(* ===== verification/PpuMem.v ===== *)
(** Load and store instructions of the PPU interpreter (PPUInterpreter.cpp).

    Each handler is a computation of the monad [M] of PpuState: it can fail with the
    exception of [vm::cast] for an address above 4 GiB or with an access violation, in
    which case the effects made so far remain.  [uf] is the template flag
    [use_feed_data].  [STWCX], [STDCX], [LWARX], [LDARX] (reservations shared with
    other threads) and the floating-point and vector accesses are not modelled;
    [DCBZ] is the branch with [accurate_cache_line_stores] off (the default). *)

From Stdlib Require Import ZArith Lia Bool.
From stdpp Require Import base tactics option list numbers gmap.
From S2P Require Import Prelude BitField PpuOpcodes PpuState PpuInt.
Local Open Scope Z_scope.
Local Open Scope word_scope.

Module Mem.

(** ** Reading with reservation check *)

Definition lose_reservation : M () := modify (fun ppu => with_res ppu 0 0).

(** [ppu_feed_data<T>] with [sizeof(T) = n]; the result is the object representation. *)
Definition ppu_feed_data (uf : bool) (n : nat) (addr : Z) : M (list Z) :=
  a ← vm_cast addr;
  value ← vm_read a n;
  ppu ← get_ppu;
  if negb uf then mret value
  else if negb (use_full_rdata ppu) then mret value
  else
    let size := Z.of_nat n in
    let raddr := raddr ppu in
    if (raddr / 128 <? addr / 128) || ((addr + size - 1) / 128 <? raddr / 128)
    then mret value
    else if (size =? 1) || (addr / 128 =? (addr + size - 1) / 128) then
      if bool_decide (value = take n (drop (Z.to_nat (addr .& 127)) (rdata ppu)))
      then mret value
      else lose_reservation;; mret value
    else
      let '(src, sz, offs) :=
        if raddr / 128 =? addr / 128
        then (addr .& 127, Z.min (128 - addr mod 128) size, 0)
        else (0, (addr + size) mod 128, size - (addr + size) mod 128) in
      if bool_decide (take (Z.to_nat sz) (drop (Z.to_nat offs) value) =
                      take (Z.to_nat sz) (drop (Z.to_nat src) (rdata ppu)))
      then mret value
      else lose_reservation;; mret value.

(** ** Effective addresses *)

Definition ea_x (op : Z) (ppu : ppu_thread) : Z :=
  if negb (op.[f_ra] =? 0) then u64 (ppu.gpr[op.[f_ra]] + ppu.gpr[op.[f_rb]])
  else ppu.gpr[op.[f_rb]].
Definition ea_xu (op : Z) (ppu : ppu_thread) : Z :=
  u64 (ppu.gpr[op.[f_ra]] + ppu.gpr[op.[f_rb]]).
(** [op.ra || 1 ? gpr[op.ra] + op.simm16 : op.simm16], and the update forms. *)
Definition ea_d (op : Z) (ppu : ppu_thread) : Z :=
  u64 (ppu.gpr[op.[f_ra]] + op.[f_simm16]).
Definition ea_m (op : Z) (ppu : ppu_thread) : Z :=
  if negb (op.[f_ra] =? 0) then u64 (ppu.gpr[op.[f_ra]] + op.[f_simm16])
  else u64 op.[f_simm16].
Definition ea_ds (op : Z) (ppu : ppu_thread) : Z :=
  u64 ((op.[f_simm16] .& -4) + (if negb (op.[f_ra] =? 0) then ppu.gpr[op.[f_ra]] else 0)).
Definition ea_dsu (op : Z) (ppu : ppu_thread) : Z :=
  u64 (ppu.gpr[op.[f_ra]] + (op.[f_simm16] .& -4)).

Definition set_reg (r v : Z) : M () := modify (set_gpr r v).

(** A load of [n] bytes at [ea], converted by [conv]. *)
Definition load (uf : bool) (n : nat) (conv : list Z -> Z) (ea : Z -> ppu_thread -> Z)
    (op : Z) : M () :=
  addr ← gets (ea op);
  v ← ppu_feed_data uf n addr;
  set_reg op.[f_rd] (conv v).

Definition load_update (uf : bool) (n : nat) (conv : list Z -> Z) (ea : Z -> ppu_thread -> Z)
    (op : Z) : M () :=
  addr ← gets (ea op);
  v ← ppu_feed_data uf n addr;
  set_reg op.[f_rd] (conv v);;
  set_reg op.[f_ra] addr.

(** A store of the low [n] bytes of [gpr[op.rs]]. *)
Definition store (conv : Z -> list Z) (ea : Z -> ppu_thread -> Z) (op : Z) : M () :=
  addr ← gets (ea op);
  v ← gets (fun ppu => ppu.gpr[op.[f_rs]]);
  a ← vm_cast addr;
  vm_write a (conv v).

Definition store_update (conv : Z -> list Z) (ea : Z -> ppu_thread -> Z) (op : Z) : M () :=
  addr ← gets (ea op);
  v ← gets (fun ppu => ppu.gpr[op.[f_rs]]);
  a ← vm_cast addr;
  vm_write a (conv v);;
  set_reg op.[f_ra] addr.

(** Conversions of the loaded object: [be_t<uN>], [be_t<sN>], [le_t<uN>]. *)
Definition from_be (bs : list Z) : Z := be_value bs.
Definition from_be_s16 (bs : list Z) : Z := u64 (s16 (be_value bs)).
Definition from_be_s32 (bs : list Z) : Z := u64 (s32 (be_value bs)).
Definition from_le (bs : list Z) : Z := be_value (reverse bs).
(** Object representation of the stored value. *)
Definition to_be (n : nat) (v : Z) : list Z := be_bytes n v.
Definition to_le (n : nat) (v : Z) : list Z := reverse (be_bytes n v).

(** ** Indexed loads *)

Definition LDX (uf : bool) : Z -> M () := load uf 8 from_be ea_x.
Definition LWZX (uf : bool) : Z -> M () := load uf 4 from_be ea_x.
Definition LBZX (uf : bool) : Z -> M () := load uf 1 from_be ea_x.
Definition LHZX (uf : bool) : Z -> M () := load uf 2 from_be ea_x.
Definition LWAX (uf : bool) : Z -> M () := load uf 4 from_be_s32 ea_x.
Definition LHAX (uf : bool) : Z -> M () := load uf 2 from_be_s16 ea_x.
Definition LDUX (uf : bool) : Z -> M () := load_update uf 8 from_be ea_xu.
Definition LWZUX (uf : bool) : Z -> M () := load_update uf 4 from_be ea_xu.
Definition LBZUX (uf : bool) : Z -> M () := load_update uf 1 from_be ea_xu.
Definition LHZUX (uf : bool) : Z -> M () := load_update uf 2 from_be ea_x.
Definition LWAUX (uf : bool) : Z -> M () := load_update uf 4 from_be_s32 ea_x.
Definition LHAUX (uf : bool) : Z -> M () := load_update uf 2 from_be_s16 ea_x.
Definition LDBRX (uf : bool) : Z -> M () := load uf 8 from_le ea_x.
Definition LWBRX (uf : bool) : Z -> M () := load uf 4 from_le ea_x.
Definition LHBRX (uf : bool) : Z -> M () := load uf 2 from_le ea_x.

(** ** Indexed stores *)

Definition STDX : Z -> M () := store (to_be 8) ea_x.
Definition STWX : Z -> M () := store (to_be 4) ea_x.
Definition STHX : Z -> M () := store (to_be 2) ea_x.
Definition STBX : Z -> M () := store (to_be 1) ea_x.
Definition STDUX : Z -> M () := store_update (to_be 8) ea_xu.
Definition STWUX : Z -> M () := store_update (to_be 4) ea_xu.
Definition STHUX : Z -> M () := store_update (to_be 2) ea_xu.
Definition STBUX : Z -> M () := store_update (to_be 1) ea_xu.
Definition STDBRX : Z -> M () := store (to_le 8) ea_x.
Definition STWBRX : Z -> M () := store (to_le 4) ea_x.
Definition STHBRX : Z -> M () := store (to_le 2) ea_x.

(** ** Displacement forms *)

Definition LWZ (uf : bool) : Z -> M () := load uf 4 from_be ea_d.
Definition LBZ (uf : bool) : Z -> M () := load uf 1 from_be ea_d.
Definition LHZ (uf : bool) : Z -> M () := load uf 2 from_be ea_d.
Definition LHA (uf : bool) : Z -> M () := load uf 2 from_be_s16 ea_d.
Definition LWZU (uf : bool) : Z -> M () := load_update uf 4 from_be ea_d.
Definition LBZU (uf : bool) : Z -> M () := load_update uf 1 from_be ea_d.
Definition LHZU (uf : bool) : Z -> M () := load_update uf 2 from_be ea_d.
Definition LHAU (uf : bool) : Z -> M () := load_update uf 2 from_be_s16 ea_d.
Definition LD (uf : bool) : Z -> M () := load uf 8 from_be ea_ds.
Definition LWA (uf : bool) : Z -> M () := load uf 4 from_be_s32 ea_ds.
Definition LDU (uf : bool) : Z -> M () := load_update uf 8 from_be ea_dsu.

(** [STW] also updates the reservation of the line for one value. *)
Definition STW (op : Z) : M () :=
  addr ← gets (ea_d op);
  v ← gets (fun ppu => u32 ppu.gpr[op.[f_rs]]);
  a ← vm_cast addr;
  vm_write a (to_be 4 v);;
  (if v =? 0xAAAAAAAA then a ← vm_cast addr; reservation_update a else mret ()).
Definition STB : Z -> M () := store (to_be 1) ea_d.
Definition STH : Z -> M () := store (to_be 2) ea_d.
Definition STD : Z -> M () := store (to_be 8) ea_ds.
Definition STWU : Z -> M () := store_update (to_be 4) ea_d.
Definition STBU : Z -> M () := store_update (to_be 1) ea_d.
Definition STHU : Z -> M () := store_update (to_be 2) ea_d.
Definition STDU : Z -> M () := store_update (to_be 8) ea_dsu.

(** ** Multiple and string forms *)

(** [for (u32 i = first; i < 32; ++i, addr += 4)]; [k] iterations are left. *)
Fixpoint lmw_loop (uf : bool) (k : nat) (i addr : Z) : M () :=
  match k with
  | O => mret ()
  | S k =>
      v ← ppu_feed_data uf 4 addr;
      set_reg i (from_be v);;
      lmw_loop uf k (i + 1) (u64 (addr + 4))
  end.

Definition LMW (uf : bool) (op : Z) : M () :=
  addr ← gets (ea_m op);
  lmw_loop uf (Z.to_nat (32 - op.[f_rd])) op.[f_rd] addr.

Fixpoint stmw_loop (k : nat) (i addr : Z) : M () :=
  match k with
  | O => mret ()
  | S k =>
      a ← vm_cast addr;
      v ← gets (fun ppu => ppu.gpr[i]);
      vm_write a (to_be 4 v);;
      stmw_loop k (i + 1) (u64 (addr + 4))
  end.

Definition STMW (op : Z) : M () :=
  addr ← gets (ea_m op);
  stmw_loop (Z.to_nat (32 - op.[f_rs])) op.[f_rs] addr.

(** [for (u32 byte = 0; byte < count; byte++)] of [LSWX]; returns [value]. *)
Fixpoint lswx_bytes (uf : bool) (k : nat) (byte addr value : Z) : M Z :=
  match k with
  | O => mret value
  | S k =>
      b ← ppu_feed_data uf 1 (u64 (addr + byte));
      lswx_bytes uf k (byte + 1) addr
        (value .| u32 (Z.shiftl (from_be b) ((3 .^ byte) * 8)))
  end.

(** [for (; count >= 4; count -= 4, addr += 4, op.rd = (op.rd + 1) & 31)]. *)
Fixpoint lswx_words (uf : bool) (k : nat) (rd addr : Z) : M (Z * Z) :=
  match k with
  | O => mret (rd, addr)
  | S k =>
      v ← ppu_feed_data uf 4 addr;
      set_reg rd (from_be v);;
      lswx_words uf k ((rd + 1) .& 31) (u64 (addr + 4))
  end.

Definition LSWX (uf : bool) (op : Z) : M () :=
  addr ← gets (ea_x op);
  count ← gets (fun ppu => cnt (xer ppu) .& 0x7f);
  '(rd, addr) ← lswx_words uf (Z.to_nat (count / 4)) op.[f_rd] addr;
  let count := count mod 4 in
  if negb (count =? 0) then
    value ← lswx_bytes uf (Z.to_nat count) 0 addr 0;
    set_reg rd value
  else mret ().

(** The inner loop of [LSWI]; returns [buf] and [addr]. *)
Fixpoint lswi_bytes (uf : bool) (n : nat) (i addr buf : Z) : M (Z * Z) :=
  match n with
  | O => mret (buf, addr)
  | S n =>
      b ← ppu_feed_data uf 1 addr;
      lswi_bytes uf n (i - 1) (u64 (addr + 1)) (buf .| u32 (Z.shiftl (from_be b) (i * 8)))
  end.

(** [while (N > 0)] of [LSWI]; every iteration lowers [N], so [fuel = N] is enough. *)
Fixpoint lswi_loop (uf : bool) (fuel : nat) (addr N reg : Z) : M () :=
  match fuel with
  | O => mret ()
  | S fuel =>
      if 0 <? N then
        if 3 <? N then
          v ← ppu_feed_data uf 4 addr;
          set_reg reg (from_be v);;
          lswi_loop uf fuel (u64 (addr + 4)) (N - 4) ((reg + 1) mod 32)
        else
          '(buf, addr) ← lswi_bytes uf (Z.to_nat N) 3 addr 0;
          set_reg reg buf;;
          lswi_loop uf fuel addr 0 ((reg + 1) mod 32)
      else mret ()
  end.

Definition ea_i (op : Z) (ppu : ppu_thread) : Z :=
  if negb (op.[f_ra] =? 0) then ppu.gpr[op.[f_ra]] else 0.

Definition string_count (op : Z) : Z := if negb (op.[f_rb] =? 0) then op.[f_rb] else 32.

Definition LSWI (uf : bool) (op : Z) : M () :=
  addr ← gets (ea_i op);
  let N := string_count op in
  lswi_loop uf (Z.to_nat N) addr N op.[f_rd].

Fixpoint stswx_bytes (k : nat) (byte addr value : Z) : M () :=
  match k with
  | O => mret ()
  | S k =>
      a ← vm_cast (u64 (addr + byte));
      vm_write a [u8 (Z.shiftr value ((3 .^ byte) * 8))];;
      stswx_bytes k (byte + 1) addr value
  end.

Fixpoint stswx_words (k : nat) (rs addr : Z) : M (Z * Z) :=
  match k with
  | O => mret (rs, addr)
  | S k =>
      a ← vm_cast addr;
      v ← gets (fun ppu => ppu.gpr[rs]);
      vm_write a (to_be 4 v);;
      stswx_words k ((rs + 1) .& 31) (u64 (addr + 4))
  end.

Definition STSWX (op : Z) : M () :=
  addr ← gets (ea_x op);
  count ← gets (fun ppu => cnt (xer ppu) .& 0x7f);
  '(rs, addr) ← stswx_words (Z.to_nat (count / 4)) op.[f_rs] addr;
  let count := count mod 4 in
  if negb (count =? 0) then
    value ← gets (fun ppu => u32 ppu.gpr[rs]);
    stswx_bytes (Z.to_nat count) 0 addr value
  else mret ().

Fixpoint stswi_bytes (n : nat) (addr buf : Z) : M Z :=
  match n with
  | O => mret addr
  | S n =>
      a ← vm_cast addr;
      vm_write a [Z.shiftr (0xFF000000 .& buf) 24];;
      stswi_bytes n (u64 (addr + 1)) (u32 (Z.shiftl buf 8))
  end.

Fixpoint stswi_loop (fuel : nat) (addr N reg : Z) : M () :=
  match fuel with
  | O => mret ()
  | S fuel =>
      if 0 <? N then
        if 3 <? N then
          a ← vm_cast addr;
          v ← gets (fun ppu => ppu.gpr[reg]);
          vm_write a (to_be 4 v);;
          stswi_loop fuel (u64 (addr + 4)) (N - 4) ((reg + 1) mod 32)
        else
          buf ← gets (fun ppu => u32 ppu.gpr[reg]);
          addr ← stswi_bytes (Z.to_nat N) addr buf;
          stswi_loop fuel addr 0 ((reg + 1) mod 32)
      else mret ()
  end.

Definition STSWI (op : Z) : M () :=
  addr ← gets (ea_i op);
  let N := string_count op in
  stswi_loop (Z.to_nat N) addr N op.[f_rd].

Definition DCBZ (op : Z) : M () :=
  addr ← gets (ea_x op);
  a ← vm_cast addr;
  vm_write (a .& bnot 32 127) (replicate 128 0).

(** ** Table of [ppu_interpreter_rt_base]: loads and stores *)

Definition memory (uf : bool) (i : itype) : option (Z -> M ()) :=
  match i with
  | Itype.LDX => Some (LDX uf) | Itype.LWZX => Some (LWZX uf) | Itype.LBZX => Some (LBZX uf)
  | Itype.LHZX => Some (LHZX uf) | Itype.LWAX => Some (LWAX uf) | Itype.LHAX => Some (LHAX uf)
  | Itype.LDUX => Some (LDUX uf) | Itype.LWZUX => Some (LWZUX uf)
  | Itype.LBZUX => Some (LBZUX uf) | Itype.LHZUX => Some (LHZUX uf)
  | Itype.LWAUX => Some (LWAUX uf) | Itype.LHAUX => Some (LHAUX uf)
  | Itype.LDBRX => Some (LDBRX uf) | Itype.LWBRX => Some (LWBRX uf)
  | Itype.LHBRX => Some (LHBRX uf)
  | Itype.STDX => Some STDX | Itype.STWX => Some STWX | Itype.STHX => Some STHX
  | Itype.STBX => Some STBX | Itype.STDUX => Some STDUX | Itype.STWUX => Some STWUX
  | Itype.STHUX => Some STHUX | Itype.STBUX => Some STBUX | Itype.STDBRX => Some STDBRX
  | Itype.STWBRX => Some STWBRX | Itype.STHBRX => Some STHBRX
  | Itype.LWZ => Some (LWZ uf) | Itype.LBZ => Some (LBZ uf) | Itype.LHZ => Some (LHZ uf)
  | Itype.LHA => Some (LHA uf) | Itype.LWZU => Some (LWZU uf) | Itype.LBZU => Some (LBZU uf)
  | Itype.LHZU => Some (LHZU uf) | Itype.LHAU => Some (LHAU uf) | Itype.LD => Some (LD uf)
  | Itype.LWA => Some (LWA uf) | Itype.LDU => Some (LDU uf)
  | Itype.STW => Some STW | Itype.STB => Some STB | Itype.STH => Some STH
  | Itype.STD => Some STD | Itype.STWU => Some STWU | Itype.STBU => Some STBU
  | Itype.STHU => Some STHU | Itype.STDU => Some STDU
  | Itype.LMW => Some (LMW uf) | Itype.STMW => Some STMW
  | Itype.LSWX => Some (LSWX uf) | Itype.LSWI => Some (LSWI uf)
  | Itype.STSWX => Some STSWX | Itype.STSWI => Some STSWI
  | Itype.DCBZ => Some DCBZ
  | _ => None
  end.

End Mem.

## [WHAT IS REQUIRED]
All lines from the top of the data through the line containing "other threads) and" need to be retyped exactly, and nothing more.

## [EXERCISE OUTPUT]
(* ===== verification/PpuMem.v ===== *)
(** Load and store instructions of the PPU interpreter (PPUInterpreter.cpp).

    Each handler is a computation of the monad [M] of PpuState: it can fail with the
    exception of [vm::cast] for an address above 4 GiB or with an access violation, in
    which case the effects made so far remain.  [uf] is the template flag
    [use_feed_data].  [STWCX], [STDCX], [LWARX], [LDARX] (reservations shared with
    other threads) and the floating-point and vector accesses are not modelled;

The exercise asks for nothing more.